According to Steve DeAngelo, the first Hemp Tour in 1989 was Masel’s idea. Jack Herer visited fourteen American cities, promoting the revised edition of his book The Emperor Wears No Clothes, in 1989.

In 1990, Masel ran against Wisconsin Governor Tommy Thompson in the Republican primary.

When the 1990 Midwest Marijuana Harvest Festival at the Wisconsin Capitol drew the criticism of Attorney General Don Hanaway, Masel challenged Hanaway to a chess match in order to prove that cannabis does not diminish intelligence. Hanaway declined Masel's chess game challenge.

During a 1992 write-in bid for Dane County sheriff, Masel's campaign poster pictured him naked with the slogan: "Nothing to Hide, Masel for Sheriff". He got more than 7,000 votes. And when he made the ballot in 1994 as the Democratic candidate for sheriff, Masel received more than 39,000 votes.

Masel challenged US Senator Herb Kohl in the Democratic primary in 2006 and got over 50,000 votes (about 15 percent).

At the time he was diagnosed with cancer in 2011, Masel was again seeking the Wisconsin Democratic Party endorsement for US senator.

===Civil rights career===
Masel was a professional protester. He got a $95,000 settlement from Sauk County, Wisconsin, after police officers wearing body armor arrested about a dozen Weedstock festival-goers, including Masel, who refused an order to vacate the grounds after being told the festival could not be held on a private field there, in 2000.

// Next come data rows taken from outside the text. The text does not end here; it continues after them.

(** The first [m] slots of a rank-one array, each accumulated into. *)
Lemma accumulate_slots (inner : nat -> nat -> list R -> result (list R))
  (a : list R) :
  (forall it j b, (it < m)%nat -> (j < n)%nat ->
     inner it j b = (old <- get1 b it ;; set1 b it (old + g it j))) ->
  (m <= length a)%nat ->
  exists a', for_range m (fun it b => for_range n (inner it) b) a = Ok a' /\
    length a' = length a /\
    forall i, nth i a' 0 =
      if (i <? m)%nat then nth i a 0 + Rsum (map (g i) (seq 0 n))
      else nth i a 0.
Proof.
  intros Hin Hm.
  apply (for_range_inv (fun k b =>
    length b = length a /\
    forall i, nth i b 0 =
      if (i <? k)%nat then nth i a 0 + Rsum (map (g i) (seq 0 n))
      else nth i a 0)).
  - split; reflexivity.
  - intros k b Hk (L & Hb).
    destruct (accumulate_slot (inner k) k b) as (b' & E & L' & Hb');
      [intros; apply Hin; auto | lia |].
    exists b'. split; [assumption|]. split; [congruence|].
    intros i. rewrite Hb', !Hb. bool_cases. now subst.
Qed.

End Fill.

(** ** The kernels on well-shaped inputs *)

Lemma col2_column2 (u : ndarray2 C) (ir : nat) :
  (ir < shape1 u)%nat -> col2 u ir = Ok (column2 u ir).
Proof.
  intros H. unfold col2.
  now replace (ir <? shape1 u)%nat with true by (symmetry; now apply Nat.ltb_lt).
Qed.

Lemma py_index_nonneg (n i : nat) :
  (i < n)%nat -> py_index n (Z.of_nat i) = Ok i.
Proof.
  intros H. unfold py_index.
  replace ((0 <=? Z.of_nat i) && (Z.of_nat i <? Z.of_nat n))%Z with true.
  - now rewrite Nat2Z.id.
  - symmetry. apply andb_true_iff. split; [apply Z.leb_le | apply Z.ltb_lt]; lia.
Qed.


Lemma mid_row_lt (Ny : nat) : (1 <= Ny)%nat -> (mid_row Ny < Ny)%nat.
Proof.
  intros H. unfold mid_row. destruct (Nat.eqb_spec Ny 1); [lia|].
  pose proof (Nat.div_lt Ny 2). lia.
Qed.

Lemma py_index_mid_row (Ny : nat) :
  (1 <= Ny)%nat -> py_index Ny (Z.of_nat Ny / 2 - 1)%Z = Ok (mid_row Ny).
Proof.
  intros H. unfold py_index, mid_row.
  destruct (Nat.eqb_spec Ny 1) as [->|Hne]; [reflexivity|].
  assert (H2 : (Z.of_nat Ny / 2 = Z.of_nat (Ny / 2))%Z)
    by (now rewrite (Nat2Z.inj_div Ny 2)).
  assert (1 <= Ny / 2)%nat
    by (apply (Nat.div_le_lower_bound Ny 2 1); lia).
  pose proof (Nat.div_lt Ny 2).
  replace ((0 <=? Z.of_nat Ny / 2 - 1) &&
           (Z.of_nat Ny / 2 - 1 <? Z.of_nat Ny))%Z with true.
  - f_equal. rewrite H2. lia.
  - symmetry. apply andb_true_iff.
    split; [apply Z.leb_le | apply Z.ltb_lt]; rewrite H2; lia.
Qed.

Lemma col3_column3 (u : ndarray3 C) (ix : nat) (iy : Z) (j : nat) :
  (ix < dim1 u)%nat -> py_index (dim2 u) iy = Ok j ->
  col3 u ix iy = Ok (column3 u ix j).
Proof.
  intros H E. unfold col3.
  replace (ix <? dim1 u)%nat with true by (symmetry; now apply Nat.ltb_lt).
  now rewrite E.
Qed.

Section KernelSpecs.

Variable c : R.

Lemma get_temporal_radial_ok (u : ndarray2 C) (u_t : ndarray2 R)
  (t kz : list R) :
  length kz = shape0 u ->
  shape1 u_t = shape1 u -> shape0 u_t = length t ->
  exists out, get_temporal_radial c u u_t t kz = Ok out /\
    shape0 out = shape0 u_t /\ shape1 out = shape1 u_t /\
    forall it ir, item2 out it ir =
      if ((it <? length t) && (ir <? shape1 u))%nat
      then synth c (column2 u ir) kz (nth it t 0)
      else item2 u_t it ir.
Proof.
  intros Hkz H1 H0. unfold get_temporal_radial. cbv zeta.
  apply Nat.eqb_eq in H1 as E1. apply Nat.eqb_eq in H0 as E0.
  rewrite E1, E0. cbn [py_assert bind].
  apply (fill_rows (length t) (shape1 u)
           (fun it ir => synth c (column2 u ir) kz (nth it t 0))
           (fun it ir b =>
              column <- col2 u ir ;;
              s <- mode_sum column (FFT_factor c kz (nth it t 0)) ;;
              set2 b it ir s)); try lia.
  intros it j b Hit Hj. rewrite col2_column2 by assumption. cbn [bind].
  rewrite mode_sum_synth by (now rewrite column2_length). reflexivity.
Qed.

On June 29, 2006, while lawfully gathering signatures during an election campaign, Masel was confronted by two University of Wisconsin–Madison police officers who threw him to the ground, pinned him with a knee on his back and then pepper-sprayed him in the face. Masel's federal civil rights suit against police officers John McCaughtry and Michael Mansavage which was heard at trial in 2009 before a hung jury and was to be reheard at a second trial in 2010, was settled out of court. Masel agreed to accept $7,500 from the state of Wisconsin to dismiss the appeal.

A longtime friend of Masel, Amy Gros-Louis, told a Wisconsin State Journal reporter that “Ben knew the laws better than the police did.” Masel fought limitations to free speech and the right to assemble. Whenever police tried to stop him, he would sue. And he usually won, according to Jeff Scott Olson, Masel's lawyer.

===Legacy and recognition===
In April, 2011, Masel was recognized by the National Organization for the Reform of Marijuana Laws board of directors with an award of special appreciation for "A Lifetime of Outstanding Work in Advancing the Cause of Legalizing Marijuana".

The 420 Chess Club held an online competition called The Ben Masel Memorial 420 Chess Tournament from May, 2011, through February, 2012.

On May 17, 2011, the City of Madison Common Council declared April 20 to be Ben Masel Day.

Masel was named High Times’ Freedom Fighter of the Month in August, 2011.

==Illness and death==
In January, 2011, Masel was diagnosed with lung cancer. He underwent a series of radiation treatments and was given steroids to aid his breathing, but became too weak to undergo chemotherapy. Nevertheless, Masel remained upbeat and never stopped demonstrating, even defying his doctor's advice in order to join a month-long labor rights protest being held at the Wisconsin State Capitol during April. Masel, who did not have health insurance, died in a hospice, surrounded by friends and family, on April 30, 2011. He is survived by his daughter, Semilla Anderson, and granddaughter, Anandi.